Dicho de otra manera. El único objetivo del impuesto sobre el patrimonio es el punitivo. Castigar a «los ricos», o al menos a aquellos que no huyan a prados más verdes, aunque eso nos empobrezca a todos. Y muy especialmente a las clases trabajadoras.

Mucha gente desconoce además que no existe un Muro de Berlín que evite la deslocalización del patrimonio mobiliario, es decir de las acciones, que es donde la mayoría de los multimillonarios tienen su riqueza.

Ocurrirá lo mismo con la nueva tasa a las grandes fortunas que pretende implantar el Gobierno este 1 de enero. La ideología y las intenciones siempre por encima de los efectos en la realidad de las políticas concretas.

Las teorías sobre el porqué de esa radicalización del PSOE son varias.

1. La táctica. Sánchez intentaría con ello, y ante la mala marcha en los sondeos, robarle el electorado a Podemos.

2. La realista. Da igual que Sánchez sea o no realmente un extremista de izquierdas, porque sus políticas lo son, y por lo tanto el efecto en la realidad es el mismo que si lo fuera.

3. La de tierra quemada. Sánchez (y esta es una teoría expuesta por altos cargos del PP en privado) ha decidido morir matando y desentenderse de la economía para que a Feijóo le resulte imposible recuperar el país y eso demuestre que él «tampoco fue tan malo pues a fin de cuentas ni siquiera los populares pudieron hacer nada».

4. La guerracivilista. Sánchez no cree en el centro y ha apostado por la división de los españoles en dos bloques radicalmente enfrentados.

5. La del cambio de paradigma. Sánchez apuesta por la conversión del PSOE en un partido de corte peronista (aliado con los nacionalistas) que convierta España en la Argentina europea y que controle instituciones y sociedad civil con mano de hierro en guante de plomo y marketing de seda.

Sea cual sea la respuesta, lo cierto es que, con un PSOE echado al monte, la izquierda moderada carece de un partido socialdemócrata tradicional al que votar. La pregunta interesante, a tenor de la tendencia que parece vislumbrarse en Europa, es si ese espacio sigue existiendo o si vamos por el camino francés o el italiano y el socialismo ha muerto definitivamente en favor de los más extremistas de sus herederos. Los MélenchonBoricPetro y Podemos (incluida Yolanda Díaz), a los que ni siquiera se ha podido reclutar para el bando de Occidente en la guerra contra Vladímir Putin.
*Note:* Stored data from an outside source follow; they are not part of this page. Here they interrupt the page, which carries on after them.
Fixpoint check_deletes (ids : list bytes) (deletes : list EntityBatchDelete) :
    result (list bytes) StoreError :=
  match deletes with
  | [] => Ok ids
  | d :: rest =>
      let* _ := validate_id (bd_id d) in
      if (bd_expected_revision d =? 0) || negb (fresh_id ids (bd_id d))
      then Err DuplicateBatchEntity else check_deletes (bd_id d :: ids) rest
  end.

Definition prepare_entity_batch {E} `{JsonCodec E} (saves : list (EntityBatchSave E))
    (deletes : list EntityBatchDelete) : result (list PreparedSave) StoreError :=
  if MAX_ENTITY_BATCH_OPERATIONS <? len saves + len deletes then Err BatchCapacity else
  let* out := prepare_saves [] saves in
  let* _ := check_deletes out.1 deletes in
  Ok out.2.

(** The ids of [saves] and [deletes] in [validate_entity_revision_assertions];
    a delete's revision is not looked at there. *)
Fixpoint check_ids (ids : list bytes) (new : list bytes) : result (list bytes) StoreError :=
  match new with
  | [] => Ok ids
  | id :: rest =>
      let* _ := validate_id id in
      if negb (fresh_id ids id) then Err DuplicateBatchEntity else check_ids (id :: ids) rest
  end.

Fixpoint check_assertions (ids : list bytes) (assertions : list EntityRevisionAssertion) :
    result unit StoreError :=
  match assertions with
  | [] => Ok tt
  | a :: rest =>
      let* _ := validate_id (ea_id a) in
      if ea_expected_revision a =? 0 then Err InvalidRevision else
      if negb (fresh_id ids (ea_id a)) then Err DuplicateBatchEntity else
      check_assertions (ea_id a :: ids) rest
  end.

Definition validate_entity_revision_assertions {E} (saves : list (EntityBatchSave E))
    (deletes : list EntityBatchDelete) (assertions : list EntityRevisionAssertion) :
    result unit StoreError :=
  if MAX_ENTITY_BATCH_OPERATIONS <? len saves + len deletes + len assertions
  then Err BatchCapacity else
  let* ids := check_ids [] (map bs_id saves) in
  let* ids := check_ids ids (map bd_id deletes) in
  check_assertions ids assertions.

Definition EncryptedSave : Type := bytes * N * bytes * N.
El mal menor sería el portugués, que sí es un ejemplo de socialdemocracia que parece conocer cómo funciona la economía. La realidad es que ya tenemos un António Costa en España, y que se llama Emiliano García-Page, pero muy amplia debería ser la derrota de Sánchez en las generales para que esa opción se planteara en un PSOE en el que el presidente ha finiquitado cualquier espacio crítico y que hará todo lo posible para evitar que el partido sea dirigido por alguien que pueda poner en duda su obra.

Se está generando un espacio para un partido socialdemócrata a la derecha del PSOE y a la izquierda del PP e incluso de Ciudadanos que se parezca más a los españoles de lo que el Partido Socialista se parece hoy a los populismos latinoamericanos. La pregunta es si ese espacio lo ocupará el PSOE o será otro el que lo haga.